Baskara masih ingin lanjut bicara, akan tetapi, Kinara sudah mundur beberapa langkah dari tempatnya berdiri saat ini dengan wajah amat gugup dan keringat tampak mengucur dari pelipisnya.
“Sebentar. Ada yang mesti kita bicarakan selain tentang itu.” Baskara berusaha mengubah alur pembicaraan dan ketika dia mengejar Kinara yang mendadak berjalan menuju pintu, Baskara meninggikan nada suaranya, “Kamu berubah.”
“Nggak. Saya nggak pernah berubah.” Kinara membela diri. Dia mundur dengan amat perlahan karena pada saat yang sama, Baskara mulai mensejajarkan langkahnya.
“Kamu panggil aku Bapak, bukan Mas Babas lagi.” Baskara memotong dan segera dibalas oleh Kinara, “Memang gitu sepatutnya. Aneh kalau saya panggil anda Mas Babas, seolah-olah kita dekat.”
Sampai di situ, langkah Baskara terhenti dan dia memandang ke arah Kinara yang tampak pucat. Kedua tangannya terkepal, tanda dia menahan diri untuk tidak pingsan. Namun, setelahnya, Kinara mengurai senyum dan mencoba untuk pamit.
“Hal kayak gini nggak perlu dibahas di kantor, takutnya, ada yang dengar dan berpikir macam-macam. Saya nggak mau dituduh punya priviledge karena Ibu saya bekerja dengan keluarga Dierja. Malah, sesungguhnya, saya lebih suka bekerja karena dianggap mampu.”
Kinara tidak bicara lagi, tetapi, dia tidak memberi kesempatan kepada Baskara untuk melanjutkan dan dia tidak menoleh ketika menyentuh gagang pintu, membuat Dina, sekretaris pria itu mengangkat kepala demi melihat apa yang sedang terjadi.
“Udah kelar?” tanya Dina sopan. Tidak seperti Umar yang kerap menganggapnya remeh, Dina selalu memperlakukan Kinara dengan baik. Padahal dia amat cantik dan menarik. Di samping itu, Dina juga amat cerdas. Kinara merasa amat beruntung mengenalnya.
“Udah.” Kinara mengangguk, berharap suaranya tidak terdengar gemetar atau Dina mengenali kalau saat ini kakinya terasa loyo seperti jeli. Sungguh, dia tidak tahan berlama-lama di ruangan itu, termasuk bicara dengan Baskara yang dia amat tahu, bukan lagi seperti pria yang sama seperti yang pernah dia kenal dulu.

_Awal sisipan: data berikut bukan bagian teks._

(** * OT compliance dashboard: the ingestion, reconciliation and
      classification engine of [src/utils/excelHelpers.ts] and the filtered
      views of the dashboard component, embedded in Rocq.

    Conventions of the embedding.
    - A JavaScript string is a [string]: a sequence of code units below 256.
    - A JavaScript number is a binary64 [float]; counters that only ever
      count rows are [nat].
    - A [Date] object is its time value: an integral number of milliseconds
      since the Unix epoch within the range of ECMAScript dates, or NaN.
    - A plain object used as a dictionary is a [gmap string _] of its own
      properties; a lookup [row[field]] on a raw row also finds what the row
      inherits from its prototype. The [Map] of the reconciliation pass
      keeps insertion order and is an association list.
    - What ECMAScript leaves to the engine (the local time zone with its
      clock changes, the rendering of numbers and dates as text, the
      parsing of free text as a number or a date, the members of
      [Object.prototype]) is collected in a [Host] record that the
      definitions take as an argument. *)

From stdpp Require Import gmap strings list.
From Stdlib Require Import Ascii String ZArith Floats DecimalString Lia Sorted.

Local Open Scope string_scope.
Local Open Scope list_scope.

(** ** Text *)

(** [WhiteSpace] and [LineTerminator] code units below 256: TAB, LF, VT, FF,
    CR, SPACE and NO-BREAK SPACE. *)
Definition isWhiteSpace (c : ascii) : bool :=
  let n := N_of_ascii c in
  ((9 <=? n) && (n <=? 13) || (n =? 32) || (n =? 160))%N.

(** [\d] of a regular expression. *)
Definition isDigit (c : ascii) : bool :=
  let n := N_of_ascii c in ((48 <=? n) && (n <=? 57))%N.

Fixpoint trimStart (s : string) : string :=
  match s with
  | EmptyString => EmptyString
  | String c s' => if isWhiteSpace c then trimStart s' else s
  end.

Fixpoint trimEnd (s : string) : string :=
  match s with
  | EmptyString => EmptyString
  | String c s' =>
      match trimEnd s' with
      | EmptyString => if isWhiteSpace c then EmptyString else String c EmptyString
      | t => String c t
      end
  end.

(** [String.prototype.trim]. *)
Definition trim (s : string) : string := trimEnd (trimStart s).

(** A string made of white space only (possibly empty). *)
Fixpoint whitespaceOnly (s : string) : bool :=
  match s with
  | EmptyString => true
  | String c s' => isWhiteSpace c && whitespaceOnly s'
  end.

(** [s.includes(c)] for a one-character needle. *)
Fixpoint includes (s : string) (c : ascii) : bool :=
  match s with
  | EmptyString => false
  | String d s' => if Ascii.eqb c d then true else includes s' c
  end.

(** [s.replace(/[^0-9.-]/g, '')]. *)
Fixpoint keepAmountChars (s : string) : string :=
  match s with
  | EmptyString => EmptyString
  | String c s' =>
      if isDigit c || Ascii.eqb c "." || Ascii.eqb c "-"
      then String c (keepAmountChars s') else keepAmountChars s'
  end.

(** Truthiness of a string: every string but the empty one. *)
Definition nonEmpty (s : string) : bool :=
  match s with EmptyString => false | _ => true end.

(** [arr.includes(x)] on an array of strings. *)
Definition includesStr (l : list string) (x : string) : bool :=
  existsb (String.eqb x) l.

(** Decimal rendering of an integer, as [Number.prototype.toString] renders
    an integral number of moderate size. *)
Definition Z_toString (z : Z) : string :=
  NilZero.string_of_int (Z.to_int z).

(** ** Numbers and dates *)

Module JsDate.
Local Open Scope Z_scope.

(** The time value of a [Date]: [None] is NaN (an Invalid Date). *)
Record Date := { getTime : option Z }.

Definition invalid : Date := {| getTime := None |}.
Definition at_ms (t : Z) : Date := {| getTime := Some t |}.

Definition msPerDay : Z := 86400000.
Definition maxTime : Z := 8640000000000000.

(** [TimeClip] on an integral argument. *)
Definition TimeClip (t : Z) : Date :=
  if Z.abs t <=? maxTime then at_ms t else invalid.

(** [isNaN(date.getTime())]. *)
Definition isInvalid (d : Date) : bool :=
  match getTime d with None => true | Some _ => false end.

(** [Math.round(x)] for a finite [x]: the nearest integer, halves rounded
    up. [None] stands for NaN and the infinities, which [Math.round] returns
    unchanged and which no [Date] accepts. *)
Definition Math_round (x : float) : option Z :=
  match Prim2SF x with
  | S754_zero _ => Some 0
  | S754_finite s m e =>
      let v := if s then Z.neg m else Z.pos m in
      Some (if 0 <=? e then v * 2 ^ e
            else (2 * v + 2 ^ (- e)) / 2 ^ (- e + 1))
  | S754_infinity _ | S754_nan => None
  end.

(** [new Date(n)] for the number [n] that [Math.round] returned. *)
Definition new_Date_number (n : option Z) : Date :=
  match n with
  | Some t => TimeClip t
  | None => invalid
  end.

(** Days from 1970-01-01 to the first of month [m] (1 to 12) of year [y] in
    the proleptic Gregorian calendar, plus [d - 1]. *)
Definition days_from_civil (y m d : Z) : Z :=
  let y' := if m <=? 2 then y - 1 else y in
  let era := y' / 400 in
  let yoe := y' - era * 400 in
  let doy := (153 * (if 2 <? m then m - 3 else m + 9) + 2) / 5 + d - 1 in
  let doe := yoe * 365 + yoe / 4 - yoe / 100 + doy in
  era * 146097 + doe - 719468.

(** Year and month (0 to 11) of a day number: [YearFromTime] and
    [MonthFromTime]. *)
Definition civil_from_days (z : Z) : Z * Z :=
  let z' := z + 719468 in
  let era := z' / 146097 in
  let doe := z' - era * 146097 in
  let yoe := (doe - doe / 1460 + doe / 36524 - doe / 146096) / 365 in
  let doy := doe - (365 * yoe + yoe / 4 - yoe / 100) in
  let mp := (5 * doy + 2) / 153 in
  let m := if mp <? 10 then mp + 3 else mp - 9 in
  ((if m <=? 2 then yoe + era * 400 + 1 else yoe + era * 400), m - 1).

(** [Day(t)]: the day number of a time value. *)
Definition Day (t : Z) : Z := t / msPerDay.

(** The local time zone, as ECMAScript leaves it to the engine:
    [LocalTZA(t, isUTC)], the offset of local time from UTC in
    milliseconds. With [isUTC = true], [t] is a UTC time value and the
    offset is the one in force at that instant; with [isUTC = false], [t]
    is a local time, and the offset is the one of the instant that this
    local time denotes (a local time that a clock change skips or repeats
    is read with the offset before the change). The offset may differ from
    one date to another. *)
Definition Zone : Type := Z -> bool -> Z.

Section LocalTime.
Variable tza : Zone.

(** [LocalTime(t)] and [UTC(t)]. *)
Definition LocalTime (t : Z) : Z := t + tza t true.
Definition UTC (t : Z) : Z := t - tza t false.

“Kinara, saya masih belum menyuruh kamu keluar.” Baskara berjalan keluar dan bicara dari ambang pintu. Suaranya kembali seperti saat dia yang biasa, yang memanggil Kinara dengan tatap seolah hendak menelan perempuan penggugup itu dalam sekali telan dan Kinara yang masih berusaha menata napas dan langkah, mendadak tidak bisa menguasai diri karena jantungnya bertalu-talu dengan amat cepat. Di saat yang sama, beberapa pegawai yang berada dekat situ menoleh ke arah mereka, membuat Kinara semakin panik dan dia tidak bisa menahan rasa gugup yang makin menjadi pada saat itu juga. Tidak butuh waktu lama, serangan panik yang amat cepat membuat pandangannya menggelap dan dia tidak sempat bicara sepatah kata pun ketika kesadarannya mendadak hilang dan dia tidak ingat apa-apa lagi.